*** Input material ***

(** What the checks established. *)
Record checked (root session id : string) (request : TaskAuthorityReconcileRequest)
    (target url : string) (w : Files) (predecessor : TaskAuthorityIssuanceRecord)
    (ledger : TaskAuthorityLedger) (stranded : TaskAuthorityStepReceipt) (sha : string) : Prop := {
  ck_predecessor : stored (issuance_path root session id) w = Some predecessor;
  ck_identity : check_predecessor predecessor session target request = Ok tt;
  ck_ledger : stored (ledger_path root session id) w = Some ledger;
  ck_valid : validate_ordered_ledger ledger predecessor = Ok tt;
  ck_stranded : stranded_step ledger target request = Ok stranded;
  ck_sha : reconciliation_request_sha256 session id request = Ok sha;
  ck_live : rr_expected_target_id request = target /\ rr_expected_url request = url;
}.

Lemma checks_ok root session id request target url w p l s sha w' :
  reconcile_checks root session id request target url w = (Ok (p, l, s, sha), w') ->
  same w w' /\ checked root session id request target url w p l s sha.
Proof.
  intros Hrun. split; [exact (preserves_run _ _ _ _ _ (checks_frame _ _ _ _ _ _) Hrun)|].
  unfold reconcile_checks in Hrun. guards. subst.
  repeat match goal with u : unit |- _ => destruct u end.
  match goal with E : check_reconciliation_id _ _ _ _ = _ |- _ =>
    assert (preserves same (check_reconciliation_id (session_directory root session) id
      (rr_reconciliation_id request))) as Hf
      by (unfold check_reconciliation_id, check_unused, read_issuance; frame);
    apply (preserves_run _ _ _ _ _ Hf) in E as Hs0 end.
  match goal with E : read_issuance _ _ = _, E' : read_ledger _ _ = _ |- _ =>
    apply read_json_some in E as [Hs1 Hp]; apply read_json_some in E' as [Hs2 Hl];
    specialize (Hp _ eq_refl); specialize (Hl _ eq_refl) end.
  rewrite (stored_same _ _ _ Hs0) in Hp.
  rewrite (stored_same _ _ _ Hs1), (stored_same _ _ _ Hs0) in Hl.
  by split.
Qed.

(** ** The three writes *)

(** [p'] is [p] revoked for the expected reconciliation, pending or completed. *)
Definition revoked_for (expected : TaskAuthorityReconciliation)
    (p p' : TaskAuthorityIssuanceRecord) : Prop :=
  exists revocation existing, p' = revoke revocation p /\
    rv_reconciliation revocation = Some existing /\
    with_state "pending" None existing = expected.

Lemma revoke_revoked p revocation : ir_revocation p = Some revocation -> revoke revocation p = p.
Proof. by destruct p; cbn; intros ->. Qed.

Lemma revoke_predecessor_run root session id url stop request expected stranded p w r w' :
  let path := issuance_path root session id in
  with_state "pending" None expected = expected ->
  revoke_predecessor root session id url stop request expected stranded p w = (r, w') ->
  same_at (except path) w w' /\
  match r with
  | Ok p' => revoked_for expected p p' /\ (stored path w = Some p -> stored path w' = Some p') /\
             (ir_revocation p <> None -> p' = p)
  | Err _ => t_files w' !! path = t_files w !! path \/
             exists p', revoked_for expected p p' /\ stored path w' = Some p'
  end.
Proof.
  intros path Hexp Hrun. unfold revoke_predecessor in Hrun.
  destruct (ir_revocation p) as [revocation|] eqn:Hrv.
  - destruct (rv_reconciliation revocation) as [existing|] eqn:Hrn; [|injection Hrun as <- <-; split; [done|by left]].
    destruct (bool_decide_reflect (with_state "pending" None existing = expected)) as [He|];
      [|injection Hrun as <- <-; split; [done|by left]].
    injection Hrun as <- <-. split; [done|]. split_and!; try done.
    exists revocation, existing. by rewrite revoke_revoked.
  - apply sm_bind_inv in Hrun as [(t & w1 & Hnow & Hrun)|(e & [=] & _)].
    unfold now in Hnow. injection Hnow as <- <-.
    set (p' := revoke _ p) in Hrun.
    assert (revoked_for expected p p') as Hp' by (by eexists _, _).
    apply sm_bind_inv in Hrun as [(u & w2 & Hw & Hrun)|(e & Hw & ->)];
      apply (write_issuance_run (session_context root session)) in Hw.
    + destruct Hw as [Hst Hs].
      assert (same_at (except path) w w2) as Hs2 by (intros q Hq; by apply Hs).
      destruct stop; injection Hrun as <- <-; (split; [done|]); [right; by exists p'|by split_and!].
    + split; [|left; by apply (Hw path), (issuance_durable (session_context root session))].
      intros q [Hq _]. by apply Hw.
Qed.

***

_Activity:_ Reproduce the records above exactly, from the first line through the line containing "ck_identity : check_predecessor", and output nothing else.

_Written response:_
(** What the checks established. *)
Record checked (root session id : string) (request : TaskAuthorityReconcileRequest)
    (target url : string) (w : Files) (predecessor : TaskAuthorityIssuanceRecord)
    (ledger : TaskAuthorityLedger) (stranded : TaskAuthorityStepReceipt) (sha : string) : Prop := {
  ck_predecessor : stored (issuance_path root session id) w = Some predecessor;
  ck_identity : check_predecessor predecessor session target request = Ok tt;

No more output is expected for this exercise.